EXERCISE: Go over the entries and report the lines where the word "constants" occurs.

GIVEN RECORDS:
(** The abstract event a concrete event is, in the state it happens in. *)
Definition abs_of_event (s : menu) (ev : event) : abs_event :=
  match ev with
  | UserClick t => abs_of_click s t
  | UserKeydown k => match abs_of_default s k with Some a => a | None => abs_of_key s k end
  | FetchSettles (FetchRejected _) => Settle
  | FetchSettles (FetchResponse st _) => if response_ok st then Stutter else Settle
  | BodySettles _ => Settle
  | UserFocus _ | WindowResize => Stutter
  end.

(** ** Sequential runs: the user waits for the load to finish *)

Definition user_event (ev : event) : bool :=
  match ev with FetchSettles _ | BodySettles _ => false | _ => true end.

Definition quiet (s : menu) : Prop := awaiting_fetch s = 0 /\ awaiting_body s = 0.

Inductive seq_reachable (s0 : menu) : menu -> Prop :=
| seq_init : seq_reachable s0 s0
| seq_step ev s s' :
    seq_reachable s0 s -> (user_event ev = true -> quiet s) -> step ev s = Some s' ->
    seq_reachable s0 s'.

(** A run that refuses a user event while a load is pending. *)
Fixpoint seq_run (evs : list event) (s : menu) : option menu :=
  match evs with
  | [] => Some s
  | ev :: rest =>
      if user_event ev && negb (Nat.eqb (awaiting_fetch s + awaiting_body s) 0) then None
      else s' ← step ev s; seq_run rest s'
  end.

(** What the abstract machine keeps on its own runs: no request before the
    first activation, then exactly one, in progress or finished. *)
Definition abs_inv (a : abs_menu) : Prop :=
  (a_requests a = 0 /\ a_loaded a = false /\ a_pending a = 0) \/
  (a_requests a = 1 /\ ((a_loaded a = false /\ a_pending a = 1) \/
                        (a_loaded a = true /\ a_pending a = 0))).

...

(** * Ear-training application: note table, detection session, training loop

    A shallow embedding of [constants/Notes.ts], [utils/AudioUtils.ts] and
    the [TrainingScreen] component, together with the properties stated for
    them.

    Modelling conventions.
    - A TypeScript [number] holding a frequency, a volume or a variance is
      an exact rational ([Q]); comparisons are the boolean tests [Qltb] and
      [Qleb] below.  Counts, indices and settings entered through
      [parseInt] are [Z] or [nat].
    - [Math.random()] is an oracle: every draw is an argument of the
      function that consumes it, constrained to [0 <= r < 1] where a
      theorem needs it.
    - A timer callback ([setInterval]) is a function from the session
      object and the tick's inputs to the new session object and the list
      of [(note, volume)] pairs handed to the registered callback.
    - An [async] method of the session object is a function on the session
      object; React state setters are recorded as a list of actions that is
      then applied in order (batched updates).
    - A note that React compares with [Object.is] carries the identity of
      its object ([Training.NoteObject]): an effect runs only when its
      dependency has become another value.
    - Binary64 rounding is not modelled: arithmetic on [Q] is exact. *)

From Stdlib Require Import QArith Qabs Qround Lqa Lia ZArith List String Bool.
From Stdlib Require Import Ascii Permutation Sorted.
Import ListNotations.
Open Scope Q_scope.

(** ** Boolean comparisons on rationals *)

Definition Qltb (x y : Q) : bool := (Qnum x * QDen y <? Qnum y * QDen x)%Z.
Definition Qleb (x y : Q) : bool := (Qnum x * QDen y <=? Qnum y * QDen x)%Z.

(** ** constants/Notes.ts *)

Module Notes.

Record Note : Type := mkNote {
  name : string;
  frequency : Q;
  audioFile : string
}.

...

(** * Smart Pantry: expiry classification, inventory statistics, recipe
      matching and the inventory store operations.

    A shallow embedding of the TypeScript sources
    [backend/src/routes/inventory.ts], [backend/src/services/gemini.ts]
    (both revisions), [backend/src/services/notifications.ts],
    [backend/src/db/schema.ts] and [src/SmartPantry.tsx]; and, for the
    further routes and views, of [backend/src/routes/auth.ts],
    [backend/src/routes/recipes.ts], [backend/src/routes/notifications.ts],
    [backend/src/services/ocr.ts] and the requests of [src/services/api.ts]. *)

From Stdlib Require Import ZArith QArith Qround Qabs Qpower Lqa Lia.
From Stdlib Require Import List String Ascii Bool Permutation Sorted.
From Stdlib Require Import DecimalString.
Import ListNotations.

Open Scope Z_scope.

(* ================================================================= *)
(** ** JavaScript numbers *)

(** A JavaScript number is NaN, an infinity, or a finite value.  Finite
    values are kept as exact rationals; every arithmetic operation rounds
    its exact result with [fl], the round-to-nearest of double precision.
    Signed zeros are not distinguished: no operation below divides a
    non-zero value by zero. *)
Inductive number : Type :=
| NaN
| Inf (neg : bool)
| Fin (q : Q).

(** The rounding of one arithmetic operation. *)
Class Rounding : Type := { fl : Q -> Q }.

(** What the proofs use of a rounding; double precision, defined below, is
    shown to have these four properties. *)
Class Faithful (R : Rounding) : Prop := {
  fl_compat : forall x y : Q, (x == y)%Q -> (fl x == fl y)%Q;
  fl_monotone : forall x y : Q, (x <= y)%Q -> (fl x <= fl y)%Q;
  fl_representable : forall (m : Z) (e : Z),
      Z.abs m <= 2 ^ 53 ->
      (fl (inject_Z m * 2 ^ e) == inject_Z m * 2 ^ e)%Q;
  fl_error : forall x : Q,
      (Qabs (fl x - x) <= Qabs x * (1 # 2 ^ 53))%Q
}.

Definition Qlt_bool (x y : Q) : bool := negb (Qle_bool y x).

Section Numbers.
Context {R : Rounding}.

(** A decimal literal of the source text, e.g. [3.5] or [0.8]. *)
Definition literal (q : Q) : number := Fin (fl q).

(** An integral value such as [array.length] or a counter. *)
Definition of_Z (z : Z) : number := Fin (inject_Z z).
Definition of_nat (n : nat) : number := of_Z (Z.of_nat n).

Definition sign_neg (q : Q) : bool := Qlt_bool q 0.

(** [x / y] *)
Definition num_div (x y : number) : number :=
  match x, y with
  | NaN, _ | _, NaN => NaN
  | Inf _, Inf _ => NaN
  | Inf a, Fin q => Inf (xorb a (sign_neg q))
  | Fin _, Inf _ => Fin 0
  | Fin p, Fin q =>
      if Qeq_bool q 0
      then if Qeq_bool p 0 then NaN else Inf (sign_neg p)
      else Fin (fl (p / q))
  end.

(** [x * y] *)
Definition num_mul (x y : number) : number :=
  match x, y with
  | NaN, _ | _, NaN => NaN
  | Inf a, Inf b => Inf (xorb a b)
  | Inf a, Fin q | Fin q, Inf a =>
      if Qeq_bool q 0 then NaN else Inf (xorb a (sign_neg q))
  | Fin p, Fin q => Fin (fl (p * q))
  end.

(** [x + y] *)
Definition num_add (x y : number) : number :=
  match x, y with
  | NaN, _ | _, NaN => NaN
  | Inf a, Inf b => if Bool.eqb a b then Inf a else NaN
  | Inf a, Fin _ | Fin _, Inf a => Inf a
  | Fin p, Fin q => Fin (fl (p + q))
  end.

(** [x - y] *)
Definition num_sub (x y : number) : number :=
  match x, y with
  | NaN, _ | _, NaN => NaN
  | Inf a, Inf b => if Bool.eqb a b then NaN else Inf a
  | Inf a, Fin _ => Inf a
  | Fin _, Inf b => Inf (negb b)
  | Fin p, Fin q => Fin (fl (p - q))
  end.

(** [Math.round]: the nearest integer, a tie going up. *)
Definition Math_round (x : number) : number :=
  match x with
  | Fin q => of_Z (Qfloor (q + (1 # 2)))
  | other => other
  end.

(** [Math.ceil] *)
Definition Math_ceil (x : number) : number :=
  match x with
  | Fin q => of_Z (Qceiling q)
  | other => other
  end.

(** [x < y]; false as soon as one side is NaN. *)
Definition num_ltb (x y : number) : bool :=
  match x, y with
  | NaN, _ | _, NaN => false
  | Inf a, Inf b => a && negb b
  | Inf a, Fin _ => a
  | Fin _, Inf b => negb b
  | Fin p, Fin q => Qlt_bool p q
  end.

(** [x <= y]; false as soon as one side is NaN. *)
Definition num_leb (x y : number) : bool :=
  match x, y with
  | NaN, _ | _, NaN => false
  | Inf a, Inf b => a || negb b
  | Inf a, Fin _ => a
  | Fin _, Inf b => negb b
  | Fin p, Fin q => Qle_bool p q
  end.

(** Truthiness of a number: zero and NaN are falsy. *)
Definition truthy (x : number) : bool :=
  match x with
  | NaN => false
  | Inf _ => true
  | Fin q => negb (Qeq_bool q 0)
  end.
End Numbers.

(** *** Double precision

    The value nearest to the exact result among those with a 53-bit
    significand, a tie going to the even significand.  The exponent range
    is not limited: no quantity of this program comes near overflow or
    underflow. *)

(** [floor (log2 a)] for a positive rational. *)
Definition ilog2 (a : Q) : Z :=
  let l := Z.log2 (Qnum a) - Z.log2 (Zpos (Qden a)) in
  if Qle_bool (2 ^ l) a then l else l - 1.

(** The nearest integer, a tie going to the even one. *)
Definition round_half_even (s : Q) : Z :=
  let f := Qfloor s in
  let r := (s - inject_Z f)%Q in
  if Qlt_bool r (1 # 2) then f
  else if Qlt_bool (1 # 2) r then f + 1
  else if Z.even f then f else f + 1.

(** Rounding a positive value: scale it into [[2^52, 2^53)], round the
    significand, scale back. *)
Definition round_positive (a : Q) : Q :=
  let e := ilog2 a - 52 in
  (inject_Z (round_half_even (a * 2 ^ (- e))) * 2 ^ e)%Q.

YOUR SOLUTION:
    A shallow embedding of [constants/Notes.ts], [utils/AudioUtils.ts] and
(** ** constants/Notes.ts *)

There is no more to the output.